Four people have died in Australia after a gunman opened fire in multiple locations in an urban business district, an attack that has shaken a country often touted for its strong gun control laws.
The hourlong shooting happened Tuesday night in Darwin, the capital city in Australia's Northern Territory. It turned a park, bars and other locations into crime scenes.
On Wednesday, Northern Territory Police Commissioner Reece Kershaw told reporters that the suspect had used a 12-gauge pump action shotgun, a banned firearm that he said might have been stolen as far back as 1997 — when Australia was beginning a tectonic shift to stricter gun legislation.
Police said the suspect was taken into custody within an hour of the shooting. They described him as being known to law enforcement and on parole since January. In fact, Kershaw said the gunman had been wearing an electronic monitoring bracelet at the time of the shooting.
The police commissioner said the man contacted a police duty superintendent Tuesday night and asked to be placed into protective custody. "We do believe he may have been trying to hand himself in," Kershaw said during a news conference Tuesday night. "We're not too sure."
Marietta Martinovic, a criminology expert from Australia's RMIT University, told NPR it is a "real anomaly" for someone to commit a crime while wearing a monitoring bracelet.
"It's extremely uncommon for someone to make a decision to reoffend and not cut the bracelet," Martinovic said, as it puts them right at the scene of the crime. She said the bracelet could easily be removed using a pair of scissors.
Michael Gunner, chief minister of the Northern Territory, said his office asked the Parole Review Board for a report about what happened, according to the Australian Broadcasting Corporation. "And we have asked for everyone who is on parole and on electronic monitoring to also be reviewed," he said.
Australian media outlets identified Hassan Baydoun, a 33-year-old taxi driver, as one of the victims in the attack. He had moved from Lebanon to Australia to study at a university and had recently graduated with a masters in information technology. He was reportedly shot during a food break.
The three other people killed in the attack were men aged 52 to 75, according to ABC. A 22-year-old woman reportedly was also wounded.
Australian Prime Minister Scott Morrison called the shooting a "terrible act of violence."
Australia tightened its gun laws after a mass shooting at Port Arthur in the state of Tasmania in 1996. A 28-year-old man armed with a semi-automatic rifle killed 35 people at the popular tourist destination.
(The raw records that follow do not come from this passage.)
(** The conversation a call gives its model: whole, of messages the session
    and the turn hold. *)
Lemma called_conversation v l1 e l2 req w res reads messages :
  AgentWorkflow env input = (res, w) → log w = l1 ++ e :: l2 → model_request e = Some req →
  (if String.eqb (RunTurnKey input) "" then Forall tidy (turn w) ∧ ids_apart v (turn w)
   else ∃ t0 t, session_read input v l1 (turn w) t0 t ∧
     read_conversation reads (RunSession input) (run_scope input) = inr (LoadConversation (RunSession input) (run_scope input) t)) →
  conversation req (read_conversation reads) = inr messages →
  whole messages ∧ Forall tidy messages ∧ ids_apart v messages.
Proof.
  intros Hrun Hlog Hreq Hread Hconv. destruct (run_goes_on env input res w Hrun) as ([Hl _ _] & Hwh & _).
  rewrite Hlog in Hl. apply log_ok_app in Hl as [Hl1 [He _]]. set (n := fold_left written_after l1 0%nat) in *.
  assert (Hok : request_ok input (turn w) n req).
  { destruct e; try done; injection Hreq as <-; exact He. }
  unfold request_ok in Hok. destruct (String.eqb (RunTurnKey input) "").
  - destruct Hread as [Ht Hi], Hok as (Hh & k & Hk & Hwk). unfold conversation in Hconv. rewrite Hh in Hconv. injection Hconv as <-.
    rewrite Hk. split_and!; [done|by apply Forall_take|]. intros m m' tc tc' Hm%take_elem Hm'%take_elem. by apply Hi.
  - destruct Hread as (t0 & t & Hs & Hr), Hok as (Hm & s & ms & (k & Hsn & Hsk & -> & Hwk) & Hh).
    unfold conversation in Hconv. rewrite Hh, Hm in Hconv. cbn [negb bool_decide HistSession HistTurn HistEarlier Tail TailStart] in Hconv.
    rewrite bool_decide_eq_true_2 in Hconv by done. cbn [negb] in Hconv. unfold run_scope in Hr. rewrite Hr in Hconv. injection Hconv as <-.
    assert (H0 : holds input (turn w) 0 t0) by (split_and!; [apply Hs..|by apply own_none; apply Hs]).
    pose proof (stores_holds input (turn w) 0 l1 t0 t Hl1 (sr_stores _ _ _ _ _ _ Hs) H0) as Ht. fold n in Ht.
    pose proof (written_whole input (turn w) 0 l1 Hl1 eq_refl) as Hwn. fold n in Hwn.
    pose proof (written_bound (turn w) 0 l1 Hl1 ltac:(lia)) as Hn. fold n in Hn.
    rewrite (unsaved_drop (turn w) n) by (try done; intros i; by apply (loaded_keys input v l1 (turn w) n t0 t)).
    set (loaded := LoadConversation _ _ t). assert (Hin : ∀ m, m ∈ (Msg <$> Order loaded) ++ drop n (take k (turn w)) → m ∈ (Msg <$> loaded) ++ turn w).
    { intros m. rewrite (fmap_Permutation Msg _ _ (Order_perm loaded)), !elem_of_app. intros [?|H]; [by left|right].
      apply drop_elem in H. by eapply take_elem. }
    split_and!.
    + apply whole_app; [|by apply whole_drop]. apply order_whole. by apply (loaded_whole input v l1 (turn w) n t0 t).
    + apply Forall_forall. intros m Hm'. pose proof (sr_tidy _ _ _ _ _ _ Hs) as H. rewrite Forall_forall in H. by apply H, Hin.
    + intros m m' tc tc' H1 H2. apply (sr_ids _ _ _ _ _ _ Hs); by apply Hin.
Qed.
End Requests.

(** ** Properties *)

(** C5. Every request a run makes is one the Messages API takes. Whatever
    failed before it, and whatever others wrote in the session meanwhile, each
    call of a tool in the conversation is followed by its results and no result
    comes without its call, in the turns of this agent and of the others; every
    tool the conversation calls is defined, those withdrawn since included, and
    each once; and no more than four prefixes are cached. This holds of a call
    made by the server and of one handed to a machine, of a session's turn
    and of a run apart; the table's other turns are whole, and no two agents'
    calls share an ID. *)
Theorem requests_accepted env {JE : JSONErrors} {GQ : AgentTurn.GoQuote} {OJ : OutputJSON} input res w l1 e l2 req c p reads r memory model :
  AgentWorkflow env input = (res, w) → log w = l1 ++ e :: l2 → model_request e = Some req →
  lists_from_catalogs env input → star reload NewCatalog c →
  (if String.eqb (RunTurnKey input) "" then Forall tidy (turn w) ∧ ids_apart (chat_view req c) (turn w)
   else ∃ t0 t, session_read input (chat_view req c) l1 (turn w) t0 t ∧
     read_conversation reads (RunSession input) (run_scope input) = inr (LoadConversation (RunSession input) (run_scope input) t)) →
  buildRequest c p reads req = inr (r, memory) →
  accepted (anthropic_request model r).
Proof.
  intros Hrun Hlog Hreq Hcat Hc%reloaded_ok Hread Hb. destruct (conversation req (read_conversation reads)) as [err|messages] eqn:Hconv.
  { unfold buildRequest in Hb. rewrite Hconv in Hb. by destruct (negb (Ready c)). }
  destruct (called_conversation env input _ _ _ _ _ _ _ _ _ Hrun Hlog Hreq Hread Hconv) as (H1 & H2 & H3).
  eapply (built_accepted c p reads req messages); try done. eapply (asked_once env input e req); try done. rewrite Hlog. set_solver.
Qed.

(** ** A call after a write whose answer was lost, and a tool withdrawn *)

#[local] Existing Instance team_json_errors.
#[local] Existing Instance team_quote.
#[local] Existing Instance team_output.

(** The first write of the turn is made, unsaid. *)
Definition unsaid_env : Env :=
  mkAgentEnv (λ _, false) (λ _ _, WrittenUnsaid) (skills_result team_env) (tools_result team_env) (choose_result team_env) (server_result team_env)
    (λ _ _, inr noResponse) (λ _, None) (λ _ _, inr "") (λ _ _, None) (λ _ _, inr (mkExecOut "" false [])) (λ _ _, inr "") "" "s:p:jarvis:m7" "agents".

Definition unsaid_log : list effect := log (AgentWorkflow unsaid_env jarvis_turn).2.

(** The worker that makes the second call no longer has ada. *)
Definition late_catalog : Catalog := SetAccess (Access.mkSnapshot [] ∅) (SetAgents [mkEntry "jarvis" "" "" "" [] ["agent_*"] "never"] NewCatalog).

Definition asked_table : Messages := (insert_row 1 "s" "" (mkMessage RoleUser (marshal "look") "u1" "" "" "" [] None None None "" None "" "") noMessages).2.

Definition late_table : Messages := fold_left (λ t e, apply_effect 5 e t) (take 7 unsaid_log) asked_table.

Definition late_reads : Reads :=
  mkReads (λ s scope, inr (LoadConversation s scope late_table)) (λ _, inr (mkMemory "" 0)) (λ _ _, inr []) (λ l, l).

Definition late_request : LLMTurnRequest :=
  match unsaid_log !! 7%nat with Some (ServerCalled req) => req | _ => mkRequest "" "" "" [] (mkPrompt "" "" "" "" []) [] None end.

Definition late_built : ActivityError + (ChatRequest * PromptMemory) := buildRequest late_catalog (mkPrompts ∅ "") late_reads late_request.

Example late_built_ok :
  match late_built with
  | inr (r, _) => length (CrMessages r) = 3%nat ∧ (DefName <$> CrTools r) = ["agent_ada"] ∧ length (Tail (default (mkHistory "" [] "" [] 0) (ReqHistory late_request))) = 2%nat
  | inl _ => False
  end.
Proof. vm_compute. done. Qed.

Lemma late_read : session_read jarvis_turn (chat_view late_request late_catalog) (take 7 unsaid_log) (turn (AgentWorkflow unsaid_env jarvis_turn).2) asked_table late_table.
Proof.
  assert (Hst : ∀ l t, stores jarvis_turn l t (fold_left (λ t e, apply_effect 5 e t) l t)).
  { induction l as [|e l IH]; intros t; [apply stores_end, others_none|]. eapply (stores_step _ e l 5); [apply others_none|apply IH]. }
  split.
  - vm_compute. by eexists.
  - apply insert_row_ok, noMessages_ok.
  - intros i. done.
  - apply Hst.
  - intros m Hm. assert (Hrows : ∃ a b c, session_rows "s" late_table = [a; b; c] ∧ Key a = "" ∧ Key b = "m7.jarvis:0" ∧ Key c = "m7.jarvis:1")
      by (do 3 eexists; split; [vm_compute; reflexivity|done]).
    destruct Hrows as (a & b & c & Hrows & Ha & Hb & Hc). change (RunSession jarvis_turn) with "s" in Hm. rewrite Hrows in Hm.
    apply elem_of_cons in Hm as [->|Hm]; [by rewrite Ha|]. apply elem_of_cons in Hm as [->|Hm]; [by exists 0%nat|].
    apply list_elem_of_singleton in Hm as ->. by exists 1%nat.
  - intros m Hm. assert (Hload : ∃ a b c, LoadConversation "s" (run_scope jarvis_turn) late_table = [a; b; c] ∧
      whole [Msg a] ∧ is_plain b = false ∧ is_plain c = false) by (do 3 eexists; split; [vm_compute; reflexivity|done]).
    destruct Hload as (a & b & c & Hload & Ha & Hb & Hc). change (RunSession jarvis_turn) with "s" in Hm. rewrite Hload in Hm.
    apply elem_of_cons in Hm as [->|Hm]; [done|]. apply elem_of_cons in Hm as [->|Hm]; [by rewrite Hb|].
    apply list_elem_of_singleton in Hm as ->. by rewrite Hc.
  - intros k Hk. assert (Hload : ∃ a b c, LoadConversation "s" (run_scope jarvis_turn) late_table = [a; b; c] ∧
      TurnOf (Key a) = None ∧ TurnOf (Key b) = Some "m7.jarvis" ∧ TurnOf (Key c) = Some "m7.jarvis") by (do 3 eexists; split; [vm_compute; reflexivity|done]).
    destruct Hload as (a & b & c & Hload & Ha & Hb & Hc). change (RunSession jarvis_turn) with "s". rewrite Hload.
    unfold turn_of. cbn [List.filter]. unfold of_turn. rewrite Ha, Hb, Hc.
    clear Hload Ha Hb Hc Hst. destruct (String.eqb_spec "m7.jarvis" k) as [<-|]; [|reflexivity]. exfalso. apply Hk. reflexivity.
  - apply (bool_decide_unpack _). vm_compute. exact I.
  - assert (Hself : Forall (λ m, other (chat_view late_request late_catalog) m = false)
      ((Msg <$> LoadConversation "s" (run_scope jarvis_turn) late_table) ++ turn (AgentWorkflow unsaid_env jarvis_turn).2)).
    { apply (bool_decide_unpack _). vm_compute. exact I. }
    intros m m' tc tc' Hm _ Ho. rewrite Forall_forall in Hself. specialize (Hself m Hm). rewrite Ho in Hself. discriminate Hself.
Qed.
After the massacre, Australia cracked down on firearms. It bought back hundreds of thousands of weapons through a national program, banned automatic and semi-automatic weapons and required long waiting periods on gun purchases. People with unregistered firearms risk hefty fines and prison sentences. Some 57,000 illegal weapons were collected in a three-month amnesty in 2017 alone, the government said.
Tuesday's attack has been described in Australian media as one of the country's worst in decades.
"I can't imagine [Australia's] laws becoming any more restrictive," Martinovic told NPR. "I think as a nation we're pretty happy with where our gun laws are."